**What the task requires**
Repeat exactly the lines from the start of the records below through the line that contains "k. rewrite get_put_member.", including both.

**The data**
>>>

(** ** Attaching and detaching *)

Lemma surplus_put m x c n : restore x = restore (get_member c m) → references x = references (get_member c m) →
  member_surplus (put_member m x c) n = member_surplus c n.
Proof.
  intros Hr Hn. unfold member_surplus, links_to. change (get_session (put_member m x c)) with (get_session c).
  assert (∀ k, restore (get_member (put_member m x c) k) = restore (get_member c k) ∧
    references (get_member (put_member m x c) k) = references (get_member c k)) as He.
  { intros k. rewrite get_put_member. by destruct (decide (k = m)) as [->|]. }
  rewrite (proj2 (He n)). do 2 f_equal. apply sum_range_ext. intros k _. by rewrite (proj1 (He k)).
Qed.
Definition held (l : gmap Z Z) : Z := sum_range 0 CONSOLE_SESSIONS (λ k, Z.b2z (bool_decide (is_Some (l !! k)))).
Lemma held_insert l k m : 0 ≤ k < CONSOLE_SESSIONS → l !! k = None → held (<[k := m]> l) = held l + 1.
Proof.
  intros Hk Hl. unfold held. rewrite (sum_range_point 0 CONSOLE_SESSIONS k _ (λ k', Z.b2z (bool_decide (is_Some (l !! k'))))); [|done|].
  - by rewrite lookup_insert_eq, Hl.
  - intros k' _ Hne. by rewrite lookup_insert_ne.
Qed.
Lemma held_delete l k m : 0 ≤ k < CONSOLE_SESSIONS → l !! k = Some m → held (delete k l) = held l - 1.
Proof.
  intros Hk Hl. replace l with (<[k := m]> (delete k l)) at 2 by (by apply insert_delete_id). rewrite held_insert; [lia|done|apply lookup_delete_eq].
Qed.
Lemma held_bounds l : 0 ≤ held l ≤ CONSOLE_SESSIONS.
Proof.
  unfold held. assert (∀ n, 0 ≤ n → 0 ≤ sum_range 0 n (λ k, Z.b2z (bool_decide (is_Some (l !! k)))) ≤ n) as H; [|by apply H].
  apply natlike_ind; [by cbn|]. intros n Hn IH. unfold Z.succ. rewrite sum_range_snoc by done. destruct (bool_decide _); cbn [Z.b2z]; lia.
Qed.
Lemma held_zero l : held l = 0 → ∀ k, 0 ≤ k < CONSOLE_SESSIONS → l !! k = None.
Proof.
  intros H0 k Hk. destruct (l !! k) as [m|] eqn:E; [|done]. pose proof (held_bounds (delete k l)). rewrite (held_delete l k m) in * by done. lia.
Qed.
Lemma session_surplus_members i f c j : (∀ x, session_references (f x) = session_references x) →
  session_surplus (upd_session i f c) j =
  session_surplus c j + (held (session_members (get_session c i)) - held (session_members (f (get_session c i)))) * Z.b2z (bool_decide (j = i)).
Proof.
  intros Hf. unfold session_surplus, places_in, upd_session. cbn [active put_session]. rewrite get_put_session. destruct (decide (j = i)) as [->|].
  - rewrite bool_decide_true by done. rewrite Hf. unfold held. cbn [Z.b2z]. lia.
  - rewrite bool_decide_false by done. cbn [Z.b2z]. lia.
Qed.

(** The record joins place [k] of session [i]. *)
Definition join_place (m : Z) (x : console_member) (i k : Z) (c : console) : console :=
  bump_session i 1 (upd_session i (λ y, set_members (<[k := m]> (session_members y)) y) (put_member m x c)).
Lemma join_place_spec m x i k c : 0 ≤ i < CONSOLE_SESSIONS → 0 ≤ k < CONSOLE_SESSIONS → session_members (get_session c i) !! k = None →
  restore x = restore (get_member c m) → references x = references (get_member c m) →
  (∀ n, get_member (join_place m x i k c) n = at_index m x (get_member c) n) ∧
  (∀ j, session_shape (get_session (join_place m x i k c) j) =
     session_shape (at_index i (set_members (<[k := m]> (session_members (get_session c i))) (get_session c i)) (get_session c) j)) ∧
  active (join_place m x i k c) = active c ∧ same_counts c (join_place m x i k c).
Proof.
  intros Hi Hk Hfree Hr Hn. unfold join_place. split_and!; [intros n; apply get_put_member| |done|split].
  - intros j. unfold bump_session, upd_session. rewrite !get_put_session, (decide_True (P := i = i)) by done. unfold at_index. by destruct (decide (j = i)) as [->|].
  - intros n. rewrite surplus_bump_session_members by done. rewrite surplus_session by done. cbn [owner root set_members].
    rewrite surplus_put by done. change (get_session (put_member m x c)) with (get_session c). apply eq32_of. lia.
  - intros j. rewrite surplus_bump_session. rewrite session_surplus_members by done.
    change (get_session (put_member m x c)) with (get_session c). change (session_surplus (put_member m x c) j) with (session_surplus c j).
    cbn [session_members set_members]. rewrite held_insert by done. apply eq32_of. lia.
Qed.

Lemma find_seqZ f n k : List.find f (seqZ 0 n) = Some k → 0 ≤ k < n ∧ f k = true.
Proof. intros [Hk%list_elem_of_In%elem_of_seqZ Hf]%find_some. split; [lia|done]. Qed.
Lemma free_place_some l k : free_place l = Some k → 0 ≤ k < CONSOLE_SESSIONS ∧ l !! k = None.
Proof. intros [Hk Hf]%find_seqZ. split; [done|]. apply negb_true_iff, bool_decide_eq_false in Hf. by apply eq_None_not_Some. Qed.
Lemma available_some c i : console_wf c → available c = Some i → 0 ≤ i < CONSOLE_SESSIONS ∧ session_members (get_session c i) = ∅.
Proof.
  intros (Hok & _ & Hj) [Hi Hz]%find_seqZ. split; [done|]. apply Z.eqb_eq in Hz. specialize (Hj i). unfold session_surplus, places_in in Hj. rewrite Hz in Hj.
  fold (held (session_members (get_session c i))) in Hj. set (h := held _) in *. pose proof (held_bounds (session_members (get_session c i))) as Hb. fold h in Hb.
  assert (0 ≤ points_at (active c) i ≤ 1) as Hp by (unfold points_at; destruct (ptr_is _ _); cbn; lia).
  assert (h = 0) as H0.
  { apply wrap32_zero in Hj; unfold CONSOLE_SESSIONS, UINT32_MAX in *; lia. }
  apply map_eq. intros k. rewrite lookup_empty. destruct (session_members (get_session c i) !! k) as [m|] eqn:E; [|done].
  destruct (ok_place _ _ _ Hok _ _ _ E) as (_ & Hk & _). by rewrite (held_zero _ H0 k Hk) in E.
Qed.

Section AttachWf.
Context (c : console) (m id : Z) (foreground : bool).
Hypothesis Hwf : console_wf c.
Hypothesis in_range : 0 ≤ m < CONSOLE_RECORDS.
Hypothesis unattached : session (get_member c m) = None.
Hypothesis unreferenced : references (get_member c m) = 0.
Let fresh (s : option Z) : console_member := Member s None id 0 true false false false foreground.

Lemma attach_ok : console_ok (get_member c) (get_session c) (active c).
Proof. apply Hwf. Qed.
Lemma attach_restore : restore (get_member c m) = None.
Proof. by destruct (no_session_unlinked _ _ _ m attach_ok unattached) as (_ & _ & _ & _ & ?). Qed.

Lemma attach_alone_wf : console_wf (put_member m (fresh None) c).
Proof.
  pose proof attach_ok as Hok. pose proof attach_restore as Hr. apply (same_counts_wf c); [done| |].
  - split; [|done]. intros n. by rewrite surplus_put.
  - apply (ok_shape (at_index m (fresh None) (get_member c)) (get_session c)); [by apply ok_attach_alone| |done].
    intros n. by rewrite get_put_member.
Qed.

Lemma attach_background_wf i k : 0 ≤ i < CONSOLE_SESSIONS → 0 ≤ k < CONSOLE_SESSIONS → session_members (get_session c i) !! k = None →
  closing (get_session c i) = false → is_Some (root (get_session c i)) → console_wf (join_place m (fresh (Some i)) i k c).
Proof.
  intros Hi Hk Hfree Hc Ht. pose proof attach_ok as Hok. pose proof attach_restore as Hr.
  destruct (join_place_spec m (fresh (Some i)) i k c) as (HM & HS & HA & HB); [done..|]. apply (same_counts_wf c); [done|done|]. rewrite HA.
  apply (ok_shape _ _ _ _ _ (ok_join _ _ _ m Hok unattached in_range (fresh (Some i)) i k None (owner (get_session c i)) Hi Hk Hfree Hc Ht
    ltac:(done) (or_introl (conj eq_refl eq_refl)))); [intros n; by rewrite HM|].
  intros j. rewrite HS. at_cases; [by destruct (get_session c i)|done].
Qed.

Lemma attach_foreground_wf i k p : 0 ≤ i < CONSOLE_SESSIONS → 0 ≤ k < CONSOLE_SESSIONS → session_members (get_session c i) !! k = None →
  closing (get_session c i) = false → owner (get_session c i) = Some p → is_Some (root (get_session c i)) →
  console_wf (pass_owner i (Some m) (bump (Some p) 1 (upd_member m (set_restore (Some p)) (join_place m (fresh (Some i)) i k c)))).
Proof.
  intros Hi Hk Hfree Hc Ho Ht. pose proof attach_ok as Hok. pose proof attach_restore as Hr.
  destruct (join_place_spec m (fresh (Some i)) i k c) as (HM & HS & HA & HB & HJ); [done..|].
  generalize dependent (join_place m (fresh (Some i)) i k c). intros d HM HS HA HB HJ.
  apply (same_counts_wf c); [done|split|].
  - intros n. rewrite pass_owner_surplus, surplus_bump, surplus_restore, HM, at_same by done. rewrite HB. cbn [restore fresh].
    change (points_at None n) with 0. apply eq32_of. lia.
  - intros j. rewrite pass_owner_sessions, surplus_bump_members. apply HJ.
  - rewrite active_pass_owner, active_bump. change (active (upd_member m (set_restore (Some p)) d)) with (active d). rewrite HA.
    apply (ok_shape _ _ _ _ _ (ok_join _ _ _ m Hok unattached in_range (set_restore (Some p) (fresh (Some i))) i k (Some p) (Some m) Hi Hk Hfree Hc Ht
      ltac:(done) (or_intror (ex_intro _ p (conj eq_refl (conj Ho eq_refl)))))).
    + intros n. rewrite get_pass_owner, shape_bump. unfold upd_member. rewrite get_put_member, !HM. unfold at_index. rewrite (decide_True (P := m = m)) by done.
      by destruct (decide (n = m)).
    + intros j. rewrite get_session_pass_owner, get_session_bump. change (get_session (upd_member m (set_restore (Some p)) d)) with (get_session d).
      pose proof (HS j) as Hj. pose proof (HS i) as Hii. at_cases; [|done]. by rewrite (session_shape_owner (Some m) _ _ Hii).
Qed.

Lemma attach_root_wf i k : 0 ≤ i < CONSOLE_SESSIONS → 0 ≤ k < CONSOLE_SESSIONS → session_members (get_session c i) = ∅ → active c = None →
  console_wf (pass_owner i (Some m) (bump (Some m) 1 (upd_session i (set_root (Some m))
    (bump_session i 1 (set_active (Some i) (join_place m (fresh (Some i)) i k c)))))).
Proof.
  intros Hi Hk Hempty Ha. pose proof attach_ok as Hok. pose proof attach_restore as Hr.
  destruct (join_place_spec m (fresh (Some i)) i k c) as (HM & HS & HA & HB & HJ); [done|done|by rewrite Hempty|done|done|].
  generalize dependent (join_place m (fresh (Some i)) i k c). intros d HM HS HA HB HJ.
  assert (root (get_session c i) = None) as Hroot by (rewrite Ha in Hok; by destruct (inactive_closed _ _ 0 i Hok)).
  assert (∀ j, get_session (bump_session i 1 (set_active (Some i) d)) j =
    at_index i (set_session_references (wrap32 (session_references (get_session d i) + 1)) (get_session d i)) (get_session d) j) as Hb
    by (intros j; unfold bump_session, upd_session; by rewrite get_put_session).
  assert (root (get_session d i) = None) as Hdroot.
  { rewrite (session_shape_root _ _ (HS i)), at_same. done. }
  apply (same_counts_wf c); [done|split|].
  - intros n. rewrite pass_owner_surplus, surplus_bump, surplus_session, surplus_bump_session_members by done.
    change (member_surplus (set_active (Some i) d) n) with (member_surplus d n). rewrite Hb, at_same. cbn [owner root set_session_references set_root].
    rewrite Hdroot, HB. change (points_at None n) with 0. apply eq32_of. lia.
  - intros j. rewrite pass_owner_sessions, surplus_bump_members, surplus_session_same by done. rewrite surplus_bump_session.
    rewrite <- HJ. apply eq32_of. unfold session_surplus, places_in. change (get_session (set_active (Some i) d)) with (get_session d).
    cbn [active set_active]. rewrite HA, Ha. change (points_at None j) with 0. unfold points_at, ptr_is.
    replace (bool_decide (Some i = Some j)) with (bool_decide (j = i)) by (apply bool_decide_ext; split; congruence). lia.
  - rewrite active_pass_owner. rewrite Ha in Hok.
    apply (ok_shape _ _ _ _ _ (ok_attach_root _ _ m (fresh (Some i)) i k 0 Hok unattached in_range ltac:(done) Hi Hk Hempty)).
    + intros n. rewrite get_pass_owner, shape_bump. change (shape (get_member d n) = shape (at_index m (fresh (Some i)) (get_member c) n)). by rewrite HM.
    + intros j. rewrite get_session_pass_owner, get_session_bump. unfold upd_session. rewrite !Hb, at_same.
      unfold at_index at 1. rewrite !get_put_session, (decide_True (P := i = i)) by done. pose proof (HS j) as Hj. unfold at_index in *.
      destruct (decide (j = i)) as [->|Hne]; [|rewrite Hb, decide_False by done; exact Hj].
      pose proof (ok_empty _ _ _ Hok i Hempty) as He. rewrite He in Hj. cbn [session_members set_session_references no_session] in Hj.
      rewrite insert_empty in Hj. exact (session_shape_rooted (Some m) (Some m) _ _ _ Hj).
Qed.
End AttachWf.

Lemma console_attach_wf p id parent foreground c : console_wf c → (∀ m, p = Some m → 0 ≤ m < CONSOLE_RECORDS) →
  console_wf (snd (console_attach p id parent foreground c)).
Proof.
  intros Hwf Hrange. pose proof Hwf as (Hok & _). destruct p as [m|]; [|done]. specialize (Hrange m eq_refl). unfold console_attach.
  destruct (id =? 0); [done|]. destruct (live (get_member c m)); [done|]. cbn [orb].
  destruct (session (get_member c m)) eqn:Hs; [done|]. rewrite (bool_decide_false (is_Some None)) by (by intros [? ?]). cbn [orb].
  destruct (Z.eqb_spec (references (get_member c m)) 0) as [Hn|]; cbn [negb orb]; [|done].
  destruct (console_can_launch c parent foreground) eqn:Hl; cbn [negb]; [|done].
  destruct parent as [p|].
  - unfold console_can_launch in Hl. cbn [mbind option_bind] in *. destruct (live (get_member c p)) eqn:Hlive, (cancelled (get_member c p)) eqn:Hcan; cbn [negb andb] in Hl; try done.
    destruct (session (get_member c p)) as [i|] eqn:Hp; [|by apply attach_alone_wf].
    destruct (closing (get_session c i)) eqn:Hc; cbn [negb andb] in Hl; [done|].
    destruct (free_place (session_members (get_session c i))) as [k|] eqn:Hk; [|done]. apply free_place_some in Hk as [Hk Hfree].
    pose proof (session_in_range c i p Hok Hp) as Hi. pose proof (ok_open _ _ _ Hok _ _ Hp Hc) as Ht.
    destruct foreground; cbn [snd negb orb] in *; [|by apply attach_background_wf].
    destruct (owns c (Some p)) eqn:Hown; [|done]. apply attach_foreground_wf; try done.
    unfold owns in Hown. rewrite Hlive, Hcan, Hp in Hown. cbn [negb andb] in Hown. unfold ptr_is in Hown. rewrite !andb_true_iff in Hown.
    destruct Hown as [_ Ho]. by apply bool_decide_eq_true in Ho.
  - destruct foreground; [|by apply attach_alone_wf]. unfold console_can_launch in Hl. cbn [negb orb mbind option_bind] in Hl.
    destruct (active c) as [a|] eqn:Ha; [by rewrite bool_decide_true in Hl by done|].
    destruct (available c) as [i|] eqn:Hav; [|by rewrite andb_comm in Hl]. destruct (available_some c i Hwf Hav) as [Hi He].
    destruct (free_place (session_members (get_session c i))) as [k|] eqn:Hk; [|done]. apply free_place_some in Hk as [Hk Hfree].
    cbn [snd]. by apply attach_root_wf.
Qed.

<<<

**Solution to the exercise**
(** ** Attaching and detaching *)

Lemma surplus_put m x c n : restore x = restore (get_member c m) → references x = references (get_member c m) →
  member_surplus (put_member m x c) n = member_surplus c n.
Proof.
  intros Hr Hn. unfold member_surplus, links_to. change (get_session (put_member m x c)) with (get_session c).
  assert (∀ k, restore (get_member (put_member m x c) k) = restore (get_member c k) ∧
    references (get_member (put_member m x c) k) = references (get_member c k)) as He.
  { intros k. rewrite get_put_member. by destruct (decide (k = m)) as [->|]. }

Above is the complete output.